The rewards earned from liquidity mining are not subject to unbonding. Rewards are liquid and transferable immediately. Only the principal bonded shares are subject to the unbonding period.
However, as with any opportunity for gain, there is of course some degree of risk; i.e. an individual could be better off holding the tokens rather than supplying them.
This outcome is called impermanent loss and essentially describes the difference in net worth between HODLing and LPing (more here). Liquidity mining mentioned above helps to offset impermanent loss for LPs. There are also other initiatives within the Osmosis ecosystem and beyond exploring other mechanisms to reduce impairment loss.
How do I get involved in liquidity pools
So you’re sold on their potential and now you want to get involved?
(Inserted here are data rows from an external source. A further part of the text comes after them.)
Lemma digit_value_of c d : digit_of c d -> digit_value c = d.
Proof.
  intros Hd. assert (0 <= d <= 15) as Hr by (unfold digit_of in Hd; lia).
  assert (forallb (fun d => if d <? 10 then digit_value (48 + d) =? d else (digit_value (97 + (d - 10)) =? d) && (digit_value (65 + (d - 10)) =? d))
            (seqZ 0 16) = true) as Hall by (vm_compute; reflexivity).
  rewrite forallb_forall in Hall. specialize (Hall d). rewrite <- list_elem_of_In, elem_of_seqZ in Hall. specialize (Hall ltac:(lia)).
  destruct (Z.ltb_spec d 10); [apply Z.eqb_eq in Hall|apply andb_true_iff in Hall as [H1%Z.eqb_eq H2%Z.eqb_eq]];
    destruct Hd as [[? ->]|[? [->| ->]]]; first [done|lia].
Qed.
Lemma digit_of_not_underscore c d : digit_of c d -> c <> 95.
Proof. unfold digit_of. lia. Qed.
Lemma spells_nonneg base t v : 1 <= base -> spells base t v -> 0 <= v.
Proof. intros Hb. induction 1 as [|t v _ IH|t v c d _ IH Hc Hd]; [lia|done|]. unfold digit_of in Hc. nia. Qed.
Lemma parse_digits_app base v t t' :
  parse_digits base v (t ++ t') = let* w := parse_digits base v t in parse_digits base w t'.
Proof. revert v. induction t as [|c t IH]; intros v; [done|]. cbn [app parse_digits].
  destruct (c =? 95); [apply IH|]. cbv zeta. destruct (_ <? _); [done|apply IH].
Qed.
Lemma parse_digits_exact base t v : 1 <= base <= 16 -> spells base t v -> parse_digits base 0 t = if v <? 2 ^ 64 then Some v else None.
Proof.
  intros Hb. induction 1 as [|t v Ht IH|t v c d Ht IH Hc Hd]; [done| |]; rewrite parse_digits_app, IH;
    pose proof (spells_nonneg _ _ _ (proj1 Hb) Ht) as Hv.
  { destruct (v <? 2 ^ 64); reflexivity. }
  assert (0 <= d) by (unfold digit_of in Hc; lia). destruct (Z.ltb_spec v (2 ^ 64)) as [Hlt|Hge]; cbn.
  2: { rewrite (proj2 (Z.ltb_ge _ _)); [done|nia]. }
  rewrite (proj2 (Z.eqb_neq c 95)) by (by eapply digit_of_not_underscore). rewrite (digit_value_of c d Hc). unfold UINT64_MAX.
  destruct (Z.ltb_spec ((2 ^ 64 - 1 - d) / base) v) as [Hl|Hl]; destruct (Z.ltb_spec (v * base + d) (2 ^ 64)) as [Hw|Hw]; try done; exfalso.
  - pose proof (Z.div_le_lower_bound (2 ^ 64 - 1 - d) base v ltac:(lia)). nia.
  - pose proof (Z.mul_div_le (2 ^ 64 - 1 - d) base ltac:(lia)). nia.
Qed.
Lemma spells_chars base t v : spells base t v -> base <= 10 -> Forall (fun c => c = 95 \/ 48 <= c <= 57) t.
Proof.
  intros Ht Hb. induction Ht as [|t v _ IH|t v c d _ IH Hc Hd]; [constructor| |]; (apply Forall_app; split; [exact IH|]); (constructor; [|constructor]).
  - by left.
  - right. unfold digit_of in Hc. lia.
Qed.
Lemma number_base_decimal t v : spells 10 t v -> number_base t = (10, t).
Proof.
  intros Ht%spells_chars; [|lia]. unfold number_base. destruct t as [|z [|p [|q t]]]; [done..|].
  apply Forall_cons in Ht as [_ [Hp _]%Forall_cons].
  repeat (match goal with |- context [?x =? ?y] => destruct (Z.eqb_spec x y) end; cbn [negb]); try reflexivity; lia.
Qed.
(** C26: a number literal is read as its exact value, whatever its base (decimal,
    [0b] binary, [0o] octal, [0x] hexadecimal with digits of either case) and
    wherever it has underscores, and is refused exactly when the value does
    not fit 64 bits. *)
Theorem parse_uint_exact t v :
  number_literal t v -> parse_uint t = if v <? 2 ^ 64 then Some v else None.
Proof.
  unfold parse_uint. intros [u w Hu Ht|u w Hu Ht|u w Hu Ht|u w Ht].
  4: { rewrite (number_base_decimal _ _ Ht). apply parse_digits_exact; [lia|done]. }
  all: destruct u as [|c u]; [done|]; cbn [app str].
  - exact (parse_digits_exact 2 _ _ ltac:(lia) Ht).
  - exact (parse_digits_exact 8 _ _ ltac:(lia) Ht).
  - exact (parse_digits_exact 16 _ _ ltac:(lia) Ht).
Qed.
Lemma parse_uint_exact_witness :
  parse_uint (str "0b1_01") = Some 5 /\ parse_uint (str "0o17") = Some 15 /\ parse_uint (str "0xF_f") = Some 255
  /\ parse_uint (str "18446744073709551616") = None.
Proof.
  assert (forall base t v d c, spells base t v -> digit_of c d -> d < base -> spells base (t ++ [c]) (v * base + d)) as D by (intros; by apply spells_digit).
  split; [|split; [|split]].
  - apply (parse_uint_exact (str "0b1_01") 5). apply (binary_number (str "1_01") 5); [discriminate|].
    apply (D 2 (str "1_0") 2 1 49); [|left; lia|lia]. apply (D 2 (str "1_") 1 0 48); [|left; lia|lia].
    apply (spells_underscore 2 (str "1")). apply (D 2 [] 0 1 49); [constructor|left; lia|lia].
  - apply (parse_uint_exact (str "0o17") 15). apply (octal_number (str "17") 15); [discriminate|].
    apply (D 8 (str "1") 1 7 55); [|left; lia|lia]. apply (D 8 [] 0 1 49); [constructor|left; lia|lia].
  - apply (parse_uint_exact (str "0xF_f") 255). apply (hex_number (str "F_f") 255); [discriminate|].
    apply (D 16 (str "F_") 15 15 102); [|right; lia|lia]. apply (spells_underscore 16 (str "F")).
    apply (D 16 [] 0 15 70); [constructor|right; lia|lia].
  - apply (parse_uint_exact (str "18446744073709551616") 18446744073709551616). apply decimal_number.
    change 18446744073709551616 with ((((((((((((((((((((0 * 10 + 1) * 10 + 8) * 10 + 4) * 10 + 4) * 10 + 6) * 10 + 7) * 10 + 4) * 10 + 4) * 10 + 0) * 10 + 7) * 10 + 3) * 10 + 7) * 10 + 0) * 10 + 9) * 10 + 5) * 10 + 5) * 10 + 1) * 10 + 6) * 10 + 1) * 10 + 6).
    change (str "18446744073709551616") with (((((((((((((((((((([] ++ [49]) ++ [56]) ++ [52]) ++ [52]) ++ [54]) ++ [55]) ++ [52]) ++ [52]) ++ [48]) ++ [55]) ++ [51]) ++ [55]) ++ [48]) ++ [57]) ++ [53]) ++ [53]) ++ [49]) ++ [54]) ++ [49]) ++ [54]).
    repeat (apply D; [|left; lia|lia]). constructor.
Defined.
Liquidity pools can be access across DeFi, whether in the Ethereum ecosystem using UniSwap and SushiSwap, or closer to home for cheqd in Cosmos, through Osmosis and Emeris.
For the purpose of this article we’ll share how to get involved using Osmosis.
First, head to Osmosis and click enter the lab. Once you’ve agreed to terms and you’re ‘in the lab’ you’ll see some trading pairs and a button to connect your wallet (bottom left of the dashboard).
You can then select Keplr wallet which will automatically connect to your Keplr wallet if you’ve already set it up as a Browser extension.
Next, you’ll need to deposit the assets you would like to contribute towards a Liquidity Pool. You can see the available Liquidity Pools under ‘Pools’. For example, if you would like to contribute to the Pool #602 : CHEQ / OSMO, you will need to deposit both of these tokens.
To do so, select ‘Assets’ and find the tokens you would like to deposit to contribute to the pool.
Note: if you already hold OSMO in your Keplr wallet you won’t be required to deposit.
Once you have deposited enough tokens for both sides of the pools (i.e. ensure that if the pool is setup as 50:50, you must have the equivalent amount is USD on both sides)
Next, find your pool and select ‘Add/ Remove Liquidity’.
Here you’ll be able to add tokens on both sides of the pool.
On selecting ‘Add Liquidity’ you’ll then be directed back to Keplr to approve the transaction (a small fee is required).
Once you have added liquidity to the pool, you’ll receive your LP tokens (a token representing your share of the total pool). Now it’s time to start ‘Liquidity Mining’.
You’ll now be able to see your total Available LP tokens. Below this you’ll see an option to ‘Start Earning’.
Once here you’ll see a few options for your unbonding period (i.e. the amount of days it takes to remove your tokens from the pool if you decide to withdraw). The longer you choose to bond your tokens, the higher the rewards you’ll be eligible to earn.
Next select the amount of your LP tokens you’d like to contribute to the pool and finally hit ‘Bond’ (this will kick off another approval through a Keplr pop-up).
You’ll now see your total bonded tokens. Each day rewards will then be distributed. When you decide to withdraw from the pool you’ll simply need to select ‘Remove Liquidity’ and select the amount you’d like to withdraw.
Overall, liquidity pools offer a new avenue for projects to gain more liquidity, and believers of these to show their support. Where for many years engaging in and benefiting from such financial systems was reserved solely for the wealthiest individuals and large organisations, now anyone can gain access and start contributing to their favourite projects, voting on their future direction and earning from the part they play.
Note: for the purpose of engaging with cheqd through its token the information above is not required, however, we strongly believe in the value of educating and sharing what we’re learning with our community to help you better understand DeFi and support us in raising the awareness of the shift to Web 3.0.